Karate Kid Ralph Macchio: ‘I’m at peace with the choices I made’

He crane-kicked his way to stardom in the 1980s film, but chose to put family before fame. Now he’s back in his most famous role in a comedy sequel


In the past 36 years, there has been, Ralph Macchio says, just one day, maybe, when someone hasn't mentioned The Karate Kid to him. "It might have been a day when I was sick and stayed in my room all day. But, yeah, it is pretty often," Macchio tells me on the phone from his home on Long Island, sounding every inch the cheerful suburban dad he has been for the past three decades.

“It’s a rare sporting event I go to when I don’t hear [the Joe Esposito song] You’re the Best Around.
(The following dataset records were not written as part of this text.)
(** The controller writes [v] to the OUT manager's [stall] CSR. *)
Definition out_set_stall (v : bool) : OutFIFOInterface.Inputs :=
  {| OutFIFOInterface.tokenizer := quiet_token;
     OutFIFOInterface.rx_valid := false; OutFIFOInterface.rx_next := false;
     OutFIFOInterface.rx_payload := 0;
     OutFIFOInterface.rx_ready_for_response := false;
     OutFIFOInterface.data_r_stb := false;
     OutFIFOInterface.reset_w_stb := false;
     OutFIFOInterface.epno_w_stb := false; OutFIFOInterface.epno_w_data := 0;
     OutFIFOInterface.enable_w_stb := false;
     OutFIFOInterface.enable_w_data := false;
     OutFIFOInterface.stall_w_stb := true;
     OutFIFOInterface.stall_w_data := v |}.

(** Endpoint 1 selected, armed and then stalled. *)
Definition out_armed_and_stalled : OutFIFOInterface.State :=
  OutFIFOInterface.run out_armed [out_set_stall true].

(** The streaming endpoint with one element at the head of its FIFO:
    payload 0x5A, the last byte of its packet. *)
Definition stream_one_element : USBStreamOutEndpoint.State :=
  {| USBStreamOutEndpoint.is_first_byte := true;
     USBStreamOutEndpoint.expected_data_toggle := true;
     USBStreamOutEndpoint.fifo :=
       {| TransactionalizedFIFO.visible :=
            [USBStreamOutEndpoint.pack 0x5A true false];
          TransactionalizedFIFO.in_flight := [] |} |}.

(** Command lines. *)
Definition no_options : TopLevelCli.Args :=
  {| TopLevelCli.output := None; TopLevelCli.erase := false;
     TopLevelCli.upload := false; TopLevelCli.flash := false;
     TopLevelCli.dry_run := false; TopLevelCli.keep_files := false;
     TopLevelCli.generate_c_header := false;
     TopLevelCli.generate_ld_script := false |}.

Definition flash_erase_upload : TopLevelCli.Args :=
  {| TopLevelCli.output := None; TopLevelCli.erase := true;
     TopLevelCli.upload := true; TopLevelCli.flash := true;
     TopLevelCli.dry_run := false; TopLevelCli.keep_files := true;
     TopLevelCli.generate_c_header := false;
     TopLevelCli.generate_ld_script := false |}.

Definition header_and_more : TopLevelCli.Args :=
  {| TopLevelCli.output := Some "top.bit"%string; TopLevelCli.erase := true;
     TopLevelCli.upload := true; TopLevelCli.flash := false;
     TopLevelCli.dry_run := false; TopLevelCli.keep_files := false;
     TopLevelCli.generate_c_header := true;
     TopLevelCli.generate_ld_script := true |}.

Definition empty_output : TopLevelCli.Args :=
  {| TopLevelCli.output := Some EmptyString; TopLevelCli.erase := false;
     TopLevelCli.upload := false; TopLevelCli.flash := false;
     TopLevelCli.dry_run := false; TopLevelCli.keep_files := false;
     TopLevelCli.generate_c_header := false;
     TopLevelCli.generate_ld_script := false |}.

Definition dry_run_only : TopLevelCli.Args :=
  {| TopLevelCli.output := None; TopLevelCli.erase := false;
     TopLevelCli.upload := false; TopLevelCli.flash := false;
     TopLevelCli.dry_run := true; TopLevelCli.keep_files := false;
     TopLevelCli.generate_c_header := false;
     TopLevelCli.generate_ld_script := false |}.

(** A terminal, a temporary directory and a board on which nothing
    fails. *)
Definition calm_world : TopLevelCli.World :=
  TopLevelCli.calm true "/tmp/tmpk3"%string "LUNA"%string.
(** Next in [FULLROUND(r)]: assemble words 0-15 of the message and pair
    them up for the two applications of G. *)
Definition assemble_words (ms : vstate) : vstate :=
  let '(m1, m2, m3, m4) := ms in
  let ra := SELW m1 m2 m3 m4 in
  let rc := SELW m4 m1 m2 m3 in
  let rc := vec_sld rc rc 1 in
  let rb := SELW m3 m4 m1 m2 in
  let rb := vec_sld rb rb 2 in
  let rd := SELW m2 m3 m4 m1 in
  let rd := vec_sld rd rd 3 in
  let m1 := vec_mergeh ra rb in
  let m3 := vec_mergel ra rb in
  let m2 := vec_mergeh rc rd in
  let m4 := vec_mergel rc rd in
  (m1, m2, m3, m4).

(** The message words [m1 .. m4] of round [r]. *)
Definition message_schedule (r : nat) (mv : list vu32) : vstate :=
  assemble_words (permute_slices r mv).

(** The rest of [FULLROUND(r)]: G on columns, rotate, G on diagonals,
    rotate back. *)
Definition mix_round (ms : vstate) (s : vstate) : vstate :=
  let '(m1, m2, m3, m4) := ms in
  let '(va, vb, vc, vd) := BLAKE2S_VG m1 m2 s in
  let vb := vec_sld vb vb 4 in
  let vc := vec_sld vc vc 8 in
  let vd := vec_sld vd vd 12 in
  let '(va, vb, vc, vd) := BLAKE2S_VG m3 m4 (va, vb, vc, vd) in
  let vb := vec_sld vb vb 12 in
  let vc := vec_sld vc vc 8 in
  let vd := vec_sld vd vd 4 in
  (va, vb, vc, vd).

(** [#define FULLROUND(r)] *)
Definition FULLROUND (r : nat) (mv : list vu32) (s : vstate) : vstate :=
  mix_round (message_schedule r mv) s.

(** The ten rounds, as the source unrolls them: the working state before the
    final fold. *)
Definition blake2s_rounds (s : vstate) (msg : list Z) : vstate :=
  let mv := load_mv msg in
  let s := FULLROUND 0 mv s in
  let s := FULLROUND 1 mv s in
  let s := FULLROUND 2 mv s in
  let s := FULLROUND 3 mv s in
  let s := FULLROUND 4 mv s in
  let s := FULLROUND 5 mv s in
  let s := FULLROUND 6 mv s in
  let s := FULLROUND 7 mv s in
  let s := FULLROUND 8 mv s in
  let s := FULLROUND 9 mv s in
  s.

(** [blake2s_10rounds(va, vb, vc, vd, vva, vvb, msg)]; the two results are
    the values stored through [vva] and [vvb]. *)
Definition blake2s_10rounds (va vb vc vd : vu32) (msg : list Z) : vu32 * vu32 :=
  let '(va, vb, vc, vd) := blake2s_rounds (va, vb, vc, vd) msg in
  let va := vec_xor va vc in
  let vb := vec_xor vb vd in
  (va, vb).
(** * Lumina: the agentic loop, its rate governor and the record store

    A shallow embedding of [services/geminiService.ts] (class
    [GeminiService]) and [services/database.ts] (class [DatabaseService]),
    followed by the properties of the specification that concern them.

    Conventions of the embedding.
    - [Date.now()] and every stored instant are integers ([Z], milliseconds).
      ISO-8601 texts written by [toISOString] are kept as the instant they
      denote; their text order is the numeric order for four-digit years.
    - Amounts of money are JavaScript numbers, that is binary64
      floating-point values ([float]): they are added and subtracted with
      the rounding of the code. Counters, lengths, durations and reminder
      leads are integers.
    - A promise that rejects is a value [Throw msg], where [msg] is the
      [message] of the error; [await] of it propagates like an exception.
    - The remote model and the SQLite driver are outside the repository:
      the replies of the first are read from a script, the faults of the
      second are an explicit argument.
    - The runtime and the SDK are outside the repository as well: the
      reading of a date ([new Date(text)]), the text of a number
      ([String(x)]) and the check [startChat] makes on a history are
      parameters of the definitions that use them. *)

From Stdlib Require Import ZArith Lia PrimFloat.
From stdpp Require Import base list strings sorting pretty gmap.

#[local] Set Warnings "-inexact-float".

Local Open Scope string_scope.
Local Open Scope list_scope.
Local Open Scope Z_scope.

(** ** JavaScript string primitives used by the services *)

Module Js.

(** [hay.startsWith(needle)] *)
Fixpoint startsWith (needle hay : string) : bool :=
  match needle, hay with
  | EmptyString, _ => true
  | String a n, String b h => if Ascii.eqb a b then startsWith n h else false
  | String _ _, EmptyString => false
  end.

(** [hay.includes(needle)] *)
Fixpoint includes (hay needle : string) : bool :=
  if startsWith needle hay then true
  else match hay with
       | EmptyString => false
       | String _ h => includes h needle
       end.

(** [s.substring(0, n)] *)
Fixpoint substring0 (n : nat) (s : string) : string :=
  match n, s with
  | S k, String a t => String a (substring0 k t)
  | _, _ => EmptyString
  end.

(** [arr.filter((x, index) => f(index, x))], the indices starting at [i]. *)
Fixpoint filter_from {A} (f : nat -> A -> bool) (i : nat) (arr : list A) : list A :=
  match arr with
  | [] => []
  | x :: rest => if f i x then x :: filter_from f (S i) rest
                 else filter_from f (S i) rest
  end.

Definition filteri {A} (f : nat -> A -> bool) (arr : list A) : list A :=
  filter_from f 0 arr.

(** The two outcomes of an awaited promise or a [try] body. *)
Inductive outcome (A : Type) : Type :=
| Return (a : A)
| Throw (message : string).
Arguments Return {A} a.
Arguments Throw {A} message.

(** The call failed: its promise rejected. *)
Definition throws {A} (r : outcome A) : Prop :=
  match r with
  | Throw _ => True
  | Return _ => False
  end.

End Js.

(** ** Conversation history, as handed to [sendMessage] *)

Module History.

(** An entry of [conversationHistory : any[]]: [{ role, parts: [{ text }] }]. *)
Record Content := mkContent { role : string; text : string }.

(** The callback of [validHistory.filter] (geminiService.ts, sendMessage).
    [validHistory] inside the callback is the array being filtered: the
    assignment happens after [filter] returns. *)
Definition alternates_with_previous (validHistory : list Content)
    (index : nat) (msg : Content) : bool :=
  match index with
  | O => String.eqb (role msg) "user"
  | S p =>
      match validHistory !! p with
      | Some prev =>
          let prevRole := role prev in
          (String.eqb prevRole "user" && String.eqb (role msg) "model")
          || (String.eqb prevRole "model" && String.eqb (role msg) "user")
      | None => false
      end
  end.
Lemma set_handler_preserves pvd st e h :
  camb.set_handler pvd st e = Some h -> preserves proj h.
Proof.
  unfold camb.set_handler, camb.write_log.
  destruct e as [m|c text|k|n| | |]; try discriminate.
  destruct c; intros E; try discriminate; injection E as <-; preserves_tac.
Qed.

Lemma set_preserves pvd st : preserves proj (camb.set pvd st).
Proof.
  unfold camb.set, camb.write_log. preserves_tac.
  apply preserves_try_except.
  - apply set_body_preserves.
  - apply set_handler_preserves.
Qed.
End SetFrame.

(** *** The parameter dumps of the log

    The [try] block of [set] writes debug records only. *)
Section SetDumps.
Context {solver : Solver}.

Lemma parameter_dumps_debug (r : log_record) (s : camb.t) :
  is_parameter_dump r = false ->
  logged_dumps (camb.upd_log (fun l => l ++ [r]) s) = logged_dumps s.
Proof.
  intros Hr. unfold logged_dumps, parameter_dumps. cbn [camb.log camb.upd_log].
  rewrite filter_app. cbn [filter]. rewrite Hr. apply app_nil_r.
Qed.

Lemma set_attributes_dumps attrs : forall params,
  preserves logged_dumps (camb.set_attributes attrs params).
Proof.
  induction attrs as [|[attr value] r IH]; intros params; simpl.
  - apply preserves_ret.
  - destruct (hasattr_params params attr); [apply IH | apply preserves_raise].
Qed.
(** *** Goroutines under the manager's [sync.RWMutex]

    Any number of goroutines call [getToken] on one manager.  A goroutine
    is a program counter over the lines of [token.go]; the scheduler picks
    which goroutine moves next, when the clock advances and what the token
    endpoint answers.  A goroutine that is scheduled while it waits for the
    mutex does not move.  ([sync.RWMutex] also holds back new readers
    while a writer waits; that only removes schedules.) *)

Module Concurrent.
Import Token.

Inductive pc : Type :=
| Calling                       (* about to run line 51, [tm.mu.RLock()] *)
| Checking                      (* read lock held; at the test of line 53 *)
| Hit (token : string)          (* line 54 done; at the [RUnlock] of line 55 *)
| Miss                          (* at the [RUnlock] of line 58 *)
| Locking                       (* in [refreshToken], at [tm.mu.Lock()] *)
| Rechecking                    (* lock held; at the test of line 70 *)
| Requesting                    (* at lines 75-93, nothing sent yet *)
| Awaiting                      (* inside [tm.httpClient.Do(req)] *)
| Storing (r : tokenResponse)   (* line 114 done; at lines 115-119 *)
| Returning (res : result string) (* result fixed; deferred [Unlock] due *)
| Returned (res : result string). (* [getToken] has returned *)

Record state : Type := mkState {
  mgr : tokenManager;
  readers : nat;                 (* holders of the read lock *)
  writer : bool;                 (* is the lock held exclusively *)
  now : Time;
  sent : list tokenRequest;      (* requests that left for the endpoint *)
  returns : list (nat * result string); (* who returned what, oldest first *)
  pool : list pc
}.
And if I’m in a Japanese restaurant and a fly is in the building, I have about nine seconds to get out,” he says, referring, of course, to the legendary Karate Kid scene in which Daniel (Macchio) catches a fly with chopsticks.

It is hard to convey just how stratospherically famous Macchio, now 58, became when The Karate Kid – in which he played plucky lower middle-class teen Daniel LaRusso, crane-kicking the snotty rich kids – came out in 1984. In the 1980s, a young person could become a huge star with just one movie and, to a large extent, those movies still define those actors: Tom Cruise had Risky Business, Matthew Broderick had Ferris Bueller’s Day Off, Michael J Fox had Back to the Future and Macchio had The Karate Kid.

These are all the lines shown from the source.